[Extracted records]
--------------------------------------------------

Lemma announcing_bytes fixed pre post mss mss' :
  is_u16 mss' → Forall is_byte (announcing fixed pre post mss) → Forall is_byte (announcing fixed pre post mss').
Proof.
  intros R. unfold announcing. rewrite !Forall_app. intros (Hf & Ho & _ & Hp). split; [exact Hf | split; [exact Ho | split; [| exact Hp]]].
  unfold TCPOPT_MAXSEG, TCPOLEN_MAXSEG. repeat apply Forall_cons_2; try apply Forall_nil_2; unfold is_byte; word_lia.
Qed.

Lemma mss_lowered_bytes extra seg seg' : mss_lowered extra seg seg' → Forall is_byte seg → Forall is_byte seg'.
Proof.
  intros [(fixed & pre & post & mss & [-> _ _ _ _] & ->) | [-> _]] Hb; [| exact Hb]. apply (announcing_bytes _ _ _ mss); [apply u16_range | exact Hb].
Qed.

Section TransportSpec.

Variable uninitialised : mem.
Hypothesis stack_size : length uninitialised = BUF_SIZE.

Lemma udptcp_checksum_spec p h seg slack :
  holds p (h ++ seg) slack → datagram h seg → (length (h ++ seg) ≤ 1500)%nat →
  udptcp_checksum uninitialised (length h) p = Done (segment_checksum h seg).
Proof.
  intros (tail & Hp & Hl & _) Hd Hfit. pose proof (datagram_header _ _ Hd) as (H20 & Hb & _). rewrite <- app_assoc in Hp.
  destruct (head_fields p h _ Hp ltac:(lia) Hb (dg_length _ _ Hd)) as (El & _ & _).
  unfold udptcp_checksum, get_payload_length. rewrite Hl, El, Hp, length_app in *. unfold BUF_SIZE in *.
  replace (Z.of_nat (length h + length seg) - Z.of_nat (length h)) with (Z.of_nat (length seg)) by lia.
  rewrite pseudo_header_app by lia.
  assert (length (pseudo_header h (Z.of_nat (length seg))) = 12%nat) as Hph by (apply length_pseudo_header; lia).
  remember (pseudo_header h (Z.of_nat (length seg))) as ph eqn:Eph.
  rewrite memcpy_prefix by lia. cbn [mbind outcome_bind].
  rewrite (memread_middle h seg tail) by lia. cbn [mbind outcome_bind].
  rewrite memcpy_append by (rewrite ?length_drop; unfold sizeof_ip_pseudo_header; lia). cbn [mbind outcome_bind].
  rewrite memread_prefix by (unfold sizeof_ip_pseudo_header; rewrite length_app, u16_small by word_lia; lia).
  cbn [mbind outcome_bind]. unfold segment_checksum. rewrite <- Eph. reflexivity.
Qed.

Lemma recalculate_tcp_checksum_spec x h seg slack :
  holds (tcp_ip x) (h ++ seg) slack → tcp_ x = length h → datagram h seg → (20 ≤ length seg)%nat → (length (h ++ seg) ≤ 1500)%nat →
  ∃ x', recalculate_tcp_checksum uninitialised x = Done x' ∧ tcp_ x' = length h ∧ holds (tcp_ip x') (h ++ tcp_checksummed h seg) slack.
Proof.
  intros (tail & Hp & Hl & Hs) Ht Hd H20 Hfit. rewrite <- app_assoc in Hp.
  pose proof (set_tcp_app tcp_check 0 x h _ Hp Ht) as Hp0. rewrite put_segment in Hp0 by (reflexivity || assumption).
  unfold recalculate_tcp_checksum, set_tcp_checksum. set (x0 := set_tcp tcp_check 0 x) in *.
  assert (tcp_ x0 = length h) as Ht0 by exact Ht.
  assert (holds (tcp_ip x0) (h ++ put tcp_check 0 seg) slack) as Hx0.
  { exists tail. rewrite <- app_assoc. split; [exact Hp0 | split; [| exact Hs]]. change (payload_length_ (tcp_ip x0)) with (payload_length_ (tcp_ip x)).
    rewrite Hl, !length_app, length_put. reflexivity. }
  destruct (datagram_header _ _ Hd) as (_ & Hh & Hb).
  assert (datagram h (put tcp_check 0 seg)) as Hd0 by (apply (datagram_rest h seg); [exact Hd | apply length_put | apply put_check_bytes; assumption]).
  rewrite Ht0, (udptcp_checksum_spec _ h _ slack Hx0 Hd0) by (rewrite length_app, length_put, <- length_app; exact Hfit).
  cbn [mbind outcome_bind]. eexists. split; [reflexivity | split; [exact Ht0 |]].
  pose proof (set_tcp_app tcp_check (segment_checksum h (put tcp_check 0 seg)) x0 h _ Hp0 Ht0) as Hp1.
  rewrite put_segment in Hp1 by (reflexivity || (rewrite length_put; assumption)).
  exists tail. rewrite <- app_assoc. split; [exact Hp1 | split; [| exact Hs]].
  change (payload_length_ (tcp_ip (set_tcp tcp_check _ x0))) with (payload_length_ (tcp_ip x)). rewrite Hl, !length_app, length_tcp_checksummed. reflexivity.
Qed.

Lemma options_at x h seg tail :
  payload_ (tcp_ip x) = h ++ seg ++ tail → tcp_ x = length h → (20 ≤ length seg)%nat →
  options_start x = (length h + 20)%nat ∧ options_length x = 4 * get tcp_doff seg - 20 ∧
  is_tcp_syn x = negb (get tcp_syn seg =? 0).
Proof.
  intros Hp Ht H20. unfold options_start, options_length, get_tcp_length_bytes, get_tcp_length, is_tcp_syn, NUM_WORDS, sizeof_tcphdr.
  rewrite !(get_tcp_app _ x h (seg ++ tail) Hp Ht), !get_app by (apply ip_header_field_ok; [exact H20 | reflexivity]).
  rewrite Ht. repeat split. lia.
Qed.

Lemma announcing_put a mss v post :
  is_u16 v → put (be16 (length a + 2)) v (a ++ [TCPOPT_MAXSEG; TCPOLEN_MAXSEG; mss / 256; mss mod 256] ++ post)
  = a ++ [TCPOPT_MAXSEG; TCPOLEN_MAXSEG; v / 256; v mod 256] ++ post.
Proof. intros Hv. rewrite be16_shift, put_shift. f_equal. cbn -[Z.modulo Z.div]. repeat f_equal; word_lia. Qed.

Lemma announcing_get a mss post :
  is_u16 mss → get (be16 (length a + 2)) (a ++ [TCPOPT_MAXSEG; TCPOLEN_MAXSEG; mss / 256; mss mod 256] ++ post) = mss.
Proof. intros Hv. rewrite be16_shift, get_shift. cbn -[Z.modulo Z.div]. unfold byte_at. cbn -[Z.modulo Z.div]. word_lia. Qed.

Lemma search_announces x h seg tail fixed pre post mss :
  payload_ (tcp_ip x) = h ++ seg ++ tail → tcp_ x = length h → announces seg fixed pre post mss →
  search_options TCPOPT_MAXSEG TCPOLEN_MAXSEG x = Done (Some (length (h ++ fixed ++ encode_options pre) + 2)%nat).
Proof.
  intros Hp Ht [-> H20 Hpre Hdoff _].
  destruct (options_at x h _ tail Hp Ht) as (Eo & El & _); [unfold announcing; rewrite length_app; lia |].
  unfold announcing at 1 in El. rewrite get_app in El by (rewrite H20; reflexivity). unfold search_options. rewrite Eo, El.
  pose proof (find_option_found TCPOPT_MAXSEG [mss / 256; mss mod 256] pre (h ++ fixed) (post ++ tail) (4 * get tcp_doff fixed - 20) Hpre
    ltac:(discriminate) ltac:(discriminate) ltac:(cbn; lia) ltac:(cbn [length]; lia)) as F.
  assert ((h ++ fixed) ++ encode_options pre ++ (TCPOPT_MAXSEG :: (2 + Z.of_nat (length [mss / 256; mss mod 256])) :: [mss / 256; mss mod 256]) ++ post ++ tail
    = payload_ (tcp_ip x)) as Em by (rewrite Hp; unfold announcing; rewrite <- !app_assoc; reflexivity).
  rewrite Em, length_app, H20 in F. rewrite app_assoc, !length_app, H20. exact F.
Qed.

(** What the search finds is announced. *)
Lemma found_announces x h seg tail o :
  payload_ (tcp_ip x) = h ++ seg ++ tail → tcp_ x = length h → (20 ≤ length seg)%nat → 4 * get tcp_doff seg ≤ Z.of_nat (length seg) →
  (1 ≤ length tail)%nat → Forall is_byte (h ++ seg) → search_options TCPOPT_MAXSEG TCPOLEN_MAXSEG x = Done (Some o) →
  ∃ fixed pre post mss, announces seg fixed pre post mss.
Proof.
  intros Hp Ht H20 Hdoff H1 Hb E. destruct (options_at x h seg tail Hp Ht H20) as (Eo & El & _).
  unfold search_options in E. rewrite Eo, El, Hp in E.
  destruct (find_option_safe TCPOPT_MAXSEG TCPOLEN_MAXSEG (h ++ seg ++ tail) _ (length h + 20) (4 * get tcp_doff seg - 20)
    ltac:(unfold TCPOLEN_MAXSEG; lia) (Nat.le_refl _)) as (r & E' & _ & Ho); [rewrite !length_app; lia |].
  rewrite E' in E. injection E as ->. destruct Ho as (_ & Ho & _).
  destruct (find_option_sound TCPOPT_MAXSEG TCPOLEN_MAXSEG (h ++ seg ++ tail) (length h + length seg) (Z.to_nat (4 * get tcp_doff seg - 20)) (length h + 20)%nat
    (4 * get tcp_doff seg - 20) o) as (pre & rest & Hpre & Hd & ->); [| lia | exact E' |].
  { intros i b Hi Hlt. rewrite app_assoc, lookup_app_l in Hi by (rewrite length_app; lia). exact (Forall_lookup_1 _ _ _ _ Hb Hi). }
  unfold TCPOLEN_MAXSEG in Ho. apply Forall_app in Hb as [_ Hb].
  assert (drop 20 seg ++ tail = encode_options pre ++ TCPOPT_MAXSEG :: TCPOLEN_MAXSEG :: rest) as Hd'.
  { rewrite <- Hd, <- drop_drop, drop_app_length. symmetry. apply drop_app_le. exact H20. }
  assert (∃ a b post, drop 20 seg = encode_options pre ++ [TCPOPT_MAXSEG; TCPOLEN_MAXSEG; a; b] ++ post) as (a & b & post & Ed).
  { pose proof (f_equal length Hd') as Hlen. rewrite !length_app, length_drop in Hlen. cbn [length] in Hlen.
    destruct rest as [| a [| b rest]]; [cbn in Hlen; lia | cbn in Hlen; lia |]. exists a, b, (take (length seg - 24 - length (encode_options pre)) rest).
    transitivity (take (length seg - 20) (drop 20 seg ++ tail)); [symmetry; apply take_app_length'; rewrite length_drop; reflexivity |]. rewrite Hd'.
    replace (length seg - 20)%nat with (length (encode_options pre) + S (S (S (S (length seg - 24 - length (encode_options pre))))))%nat by lia.
    rewrite take_app_add. reflexivity. }
  pose proof (f_equal length Ed) as Hlen. rewrite length_drop, !length_app in Hlen. cbn [length] in Hlen.
  rewrite <- (take_drop 20 seg) in Hb. rewrite Ed, !Forall_app in Hb. destruct Hb as (_ & _ & Hab & _).
  rewrite !Forall_cons in Hab. destruct Hab as (_ & _ & Ha & Hb & _). unfold is_byte in Ha, Hb.
  exists (take 20 seg), pre, post, (256 * a + b). split; [| apply length_take_le; exact H20 | exact Hpre | | unfold is_u16; lia].
  - unfold announcing. replace ((256 * a + b) / 256) with a by word_lia.
    replace ((256 * a + b) mod 256) with b by word_lia. rewrite <- Ed. symmetry. apply take_drop.
  - assert (get tcp_doff (take 20 seg) = get tcp_doff seg) as ->; [| lia].
    rewrite <- (take_drop 20 seg) at 2. symmetry. apply get_app. rewrite length_take_le by exact H20. reflexivity.
Qed.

--------------------------------------------------

= What you have to do =
In the entries above, the lines between the one holding "Lemma options_at x" and the one holding "intros Hp Ht [-> H20 Hpre Hdoff _].", inclusive, are to be printed exactly as written, and those alone.

= Response area =
Lemma options_at x h seg tail :
  payload_ (tcp_ip x) = h ++ seg ++ tail → tcp_ x = length h → (20 ≤ length seg)%nat →
  options_start x = (length h + 20)%nat ∧ options_length x = 4 * get tcp_doff seg - 20 ∧
  is_tcp_syn x = negb (get tcp_syn seg =? 0).
Proof.
  intros Hp Ht H20. unfold options_start, options_length, get_tcp_length_bytes, get_tcp_length, is_tcp_syn, NUM_WORDS, sizeof_tcphdr.
  rewrite !(get_tcp_app _ x h (seg ++ tail) Hp Ht), !get_app by (apply ip_header_field_ok; [exact H20 | reflexivity]).
  rewrite Ht. repeat split. lia.
Qed.

Lemma announcing_put a mss v post :
  is_u16 v → put (be16 (length a + 2)) v (a ++ [TCPOPT_MAXSEG; TCPOLEN_MAXSEG; mss / 256; mss mod 256] ++ post)
  = a ++ [TCPOPT_MAXSEG; TCPOLEN_MAXSEG; v / 256; v mod 256] ++ post.
Proof. intros Hv. rewrite be16_shift, put_shift. f_equal. cbn -[Z.modulo Z.div]. repeat f_equal; word_lia. Qed.

Lemma announcing_get a mss post :
  is_u16 mss → get (be16 (length a + 2)) (a ++ [TCPOPT_MAXSEG; TCPOLEN_MAXSEG; mss / 256; mss mod 256] ++ post) = mss.
Proof. intros Hv. rewrite be16_shift, get_shift. cbn -[Z.modulo Z.div]. unfold byte_at. cbn -[Z.modulo Z.div]. word_lia. Qed.

Lemma search_announces x h seg tail fixed pre post mss :
  payload_ (tcp_ip x) = h ++ seg ++ tail → tcp_ x = length h → announces seg fixed pre post mss →
  search_options TCPOPT_MAXSEG TCPOLEN_MAXSEG x = Done (Some (length (h ++ fixed ++ encode_options pre) + 2)%nat).
Proof.
  intros Hp Ht [-> H20 Hpre Hdoff _].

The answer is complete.